In contrast, the stronger effect of speaking rate variability was evident across all three tasks. In terms of perception and encoding, trial-to-trial changes in speaking rate resulted in decreased performance relative to trials with no change in speaking rate. For instance, word lists in which each word was spoken at a constant speaking rate were better identified when embedded in noise than in identical lists spoken with multiple speaking rates (Sommers et al., 1994). Similarly, at fast presentations rates, single-speaking-rate word lists were more accurately recalled than multiple-speaking-rate lists (Nygaard et al., 1995). Finally, the present experiments demonstrated that speaking rate is also retained in long-term memory representations. Words repeated at the same speaking rate were better recognized in a continuous recognition memory task than were words repeated at a different speaking rate (present study, Experiment 2).

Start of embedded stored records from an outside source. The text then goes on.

(* ===== verification/File.v ===== *)
(** * kernel/file.c, and pipealloc() of kernel/pipe.c: open files

    Files are indices into ftable.file[]. The only device with entries in
    devsw[] is the console (consoleinit()). *)

From Stdlib Require Import ZArith Lia.
From stdpp Require Import base numbers gmap strings countable tactics list.
From S2P Require Import Prelude Machine CString State Spinlock Kalloc Vm Sched Sleeplock Pipe Bio Log Fs Console.

Definition file_ids : list nat := seq 0 NFILE.
#[global] Arguments file_ids : simpl never.

Definition CONSOLE : Z := 1.

Section file.
Context `{Env}.

Definition fileinit : M unit := initlock LkFtable.

Definition filealloc : M (option nat) :=
  acquire LkFtable;;
  r ← for_each file_ids (λ i,
    f ← get_file i;
    if f_ref f =? 0 then
      upd_file i (set_f_ref 1);;
      release LkFtable;;
      mret (Some i)
    else mret None);
  match r with
  | Some i => mret (Some i)
  | None => release LkFtable;; mret None
  end.

Definition filedup (i : nat) : M nat :=
  acquire LkFtable;;
  f ← get_file i;
  if f_ref f <? 1 then panic "filedup"
  else
    upd_file i (set_f_ref (f_ref f + 1));;
    release LkFtable;;
    mret i.

(** An inode pointer of a struct file, dereferenced. *)
Definition deref (ip : option nat) : M nat :=
  match ip with Some i => mret i | None => panic "null pointer" end.

Definition fileclose (i : nat) : M unit :=
  acquire LkFtable;;
  f ← get_file i;
  if f_ref f <? 1 then panic "fileclose"
  else
    upd_file i (set_f_ref (f_ref f - 1));;
    if 0 <? f_ref f - 1 then release LkFtable
    else
      ff ← get_file i;
      upd_file i (λ f, set_f_type FD_NONE (set_f_ref 0 f));;
      release LkFtable;;
      match f_type ff with
      | FD_PIPE => pipeclose (f_pipe ff) (f_writable ff)
      | FD_INODE | FD_DEVICE =>
          begin_op;;
          ip ← deref (f_ip ff);
          iput ip;;
          end_op
      | FD_NONE => mret tt
      end.

(** kernel/stat.h: struct stat (24 bytes, with 4 bytes of padding before
    size, which the compiler leaves as they are on the stack: [pad]). *)
Definition stat_bytes (st : Z * Z * Z * Z * Z) (pad : list Z) : list Z :=
  let '(dev, ino, type, nlink, size) := st in
  le_bytes 4 (u32 dev) ++ le_bytes 4 ino ++ le_bytes 2 (u16 type) ++ le_bytes 2 (u16 nlink) ++
  pad ++ le_bytes 8 size.

Definition filestat (i : nat) (addr : Z) (pad : list Z) : M Z :=
  me ← cur;
  f ← get_file i;
  if decide (f_type f = FD_INODE ∨ f_type f = FD_DEVICE) then
    ip ← deref (f_ip f);
    ilock ip;;
    st ← stati ip;
    iunlock ip;;
    p ← get_proc me;
    r ← copyout (p_pagetable p) addr (stat_bytes st pad);
    if r <? 0 then mret (-1) else mret 0
  else mret (-1).

Definition fileread (i : nat) (addr n : Z) : M Z :=
  f ← get_file i;
  if negb (f_readable f) then mret (-1)
  else
    match f_type f with
    | FD_PIPE => piperead (f_pipe f) addr n
    | FD_DEVICE =>
        if f_major f =? CONSOLE then r ← consoleread (User addr) n; mret r.1
        else mret (-1)
    | FD_INODE =>
        ip ← deref (f_ip f);
        ilock ip;;
        r ← readi ip (User addr) (f_off f) (u32 n);
        let r := s32 r.1 in
        when (0 <? r) (upd_file i (λ f, set_f_off (u32 (f_off f + r)) f));;
        iunlock ip;;
        mret r
    | FD_NONE => panic "fileread"
    end.

(** ((MAXOPBLOCKS-1-1-2) / 2) * BSIZE *)
Definition WRITE_MAX : Z := (MAXOPBLOCKS - 1 - 1 - 2) / 2 * BSIZE.

Definition filewrite_body (i : nat) (addr n : Z) (k : Z) : M (Z + Z) :=
  if negb (k <? n) then mret (inr k)
  else
    let n1 := if WRITE_MAX <? n - k then WRITE_MAX else n - k in
    begin_op;;
    f ← get_file i;
    ip ← deref (f_ip f);
    ilock ip;;
    r ← writei ip (User (u64 (addr + k))) (f_off f) n1;
    when (0 <? r) (upd_file i (λ f, set_f_off (u32 (f_off f + r)) f));;
    iunlock ip;;
    end_op;;
    if negb (r =? n1) then mret (inr k) else mret (inl (k + r)).

Definition filewrite (i : nat) (addr n : Z) : M Z :=
  f ← get_file i;
  if negb (f_writable f) then mret (-1)
  else
    match f_type f with
    | FD_PIPE => pipewrite (f_pipe f) addr n
    | FD_DEVICE => if f_major f =? CONSOLE then consolewrite (User addr) n else mret (-1)
    | FD_INODE =>
        k ← loop (S (S (Z.to_nat (n / WRITE_MAX)))) (filewrite_body i addr n) 0;
        mret (if k =? n then n else -1)
    | FD_NONE => panic "filewrite"
    end.

(** kernel/pipe.c: the two ends of a new pipe, or [None] (-1). The page comes
    from kalloc() filled with 5s. *)
Definition pipealloc : M (option (nat * nat)) :=
  f0 ← filealloc;
  match f0 with
  | None => mret None
  | Some f0 =>
      f1 ← filealloc;
      match f1 with
      | None => fileclose f0;; mret None
      | Some f1 =>
          pi ← kalloc;
          if pi =? 0 then
            fileclose f0;;
            fileclose f1;;
            mret None
          else
            modify (λ s, set_pipes (<[pi := mkPipe (replicate 512 5) 0 0 true true]> (pipes s)) s);;
            initlock (LkPipe pi);;
            upd_file f0 (λ f, set_f_pipe pi (set_f_writable false (set_f_readable true (set_f_type FD_PIPE f))));;
            upd_file f1 (λ f, set_f_pipe pi (set_f_writable true (set_f_readable false (set_f_type FD_PIPE f))));;
            mret (Some (f0, f1))
      end
  end.
End file.
Lemma consputc_says c s : cpu_ok (cpu s) → c ≠ BACKSPACE → ∃ idle, consputc c s = Ok tt (says [u8 c] idle s).
Proof. intros Hc Hb. unfold consputc. rewrite (proj2 (Z.eqb_neq _ _) Hb). by apply uartputc_sync_says. Qed.

Lemma put_all_says cs s : cpu_ok (cpu s) → Forall (λ c, c ≠ BACKSPACE) cs → ∃ idle, put_all cs s = Ok tt (says (u8 <$> cs) idle s).
Proof.
  intros Hc Hf. assert (Hl : ∃ idle, for_each cs (λ c, consputc c;; mret (None : option unit)) s = Ok None (says (u8 <$> cs) idle s)).
  { revert s Hc. induction Hf as [|c cs Hb _ IH]; intros s Hc; [exists (uart_idle (uart s)); simpl; by rewrite says_nil|].
    destruct (consputc_says c s Hc Hb) as (i1 & H1). destruct (IH (says [u8 c] i1 s) Hc) as (i2 & H2). exists i2.
    cbn [for_each]. erewrite bind_ok by (rewrite (bind_ok _ _ _ _ _ H1); done). simpl. rewrite H2. by rewrite says_says. }
  destruct Hl as (idle & Hl). exists idle. unfold put_all. by rewrite (bind_ok _ _ _ _ _ Hl).
Qed.

Lemma printf_says fmt args s : cpu_ok (cpu s) → locks s !! LkPr = None → Forall (λ c, c ≠ BACKSPACE) (format (bytes_of fmt) args) →
  ∃ idle, Console.printf fmt args s = Ok tt (says (u8 <$> format (bytes_of fmt) args) idle s).
Proof.
  intros Hc Hl Hf. unfold Console.printf. mstep. destruct (pr_locking s) eqn:Hpl; rewrite bind_when.
  - rewrite (bind_ok _ _ _ _ _ (acquire_eq _ _ Hl)).
    destruct (put_all_says (format (bytes_of fmt) args) (hold LkPr s) ltac:(by apply cpu_ok_pushed) Hf) as (idle & He).
    exists idle. rewrite (bind_ok _ _ _ _ _ He). unfold when. rewrite (release_eq LkPr s) by done. by destruct s.
  - destruct (put_all_says _ s Hc Hf) as (idle & He). exists idle. by rewrite (bind_ok _ _ _ _ _ He).
Qed.
End says.

(** ** Decimal numbers *)
Lemma bytes_of_app a b : bytes_of (a +:+ b) = bytes_of a ++ bytes_of b.
Proof.
  unfold bytes_of. induction a as [|c a IH]; [done|]. simpl. f_equal. exact IH.
Qed.

Lemma bytes_of_range a : Forall (λ c, 0 ≤ c < 256) (bytes_of a).
Proof.
  unfold bytes_of. apply Forall_fmap, Forall_true. intros c. simpl. pose proof (Ascii.N_ascii_bounded c). lia.
Qed.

Overall, the effects of rate variability are comparable to the effects of talker variability. However, a difference between the two sources of variability did emerge in the serial recall task with long interstimulus intervals (ISIs) (Nygaard et al., 1995). When listeners were given enough time, information about the talker's voice was apparently encoded in long-term memory representation of the spoken words and thus served as a distinctive identifying feature of the words. In this manner, the talker's voice functioned as a retrieval cue and aided the listener in the serial recall task to the extent that multiple-talker lists were better recalled than single-talker lists. In contrast, at long ISIs, the detrimental effect of multiple speaking rates was diminished only to the extent that multiple-rate lists were recalled as well as single-rate lists. Thus, one way in which to describe the overall pattern of results across experiments and studies is to conclude that talker, speaking rate, and amplitude constitute a hierarchy of effects on speech perception and memory for spoken words, with talker variability having the most pervasive effects, speaking rate variability having intermediate effects, and amplitude variability having the weakest effects.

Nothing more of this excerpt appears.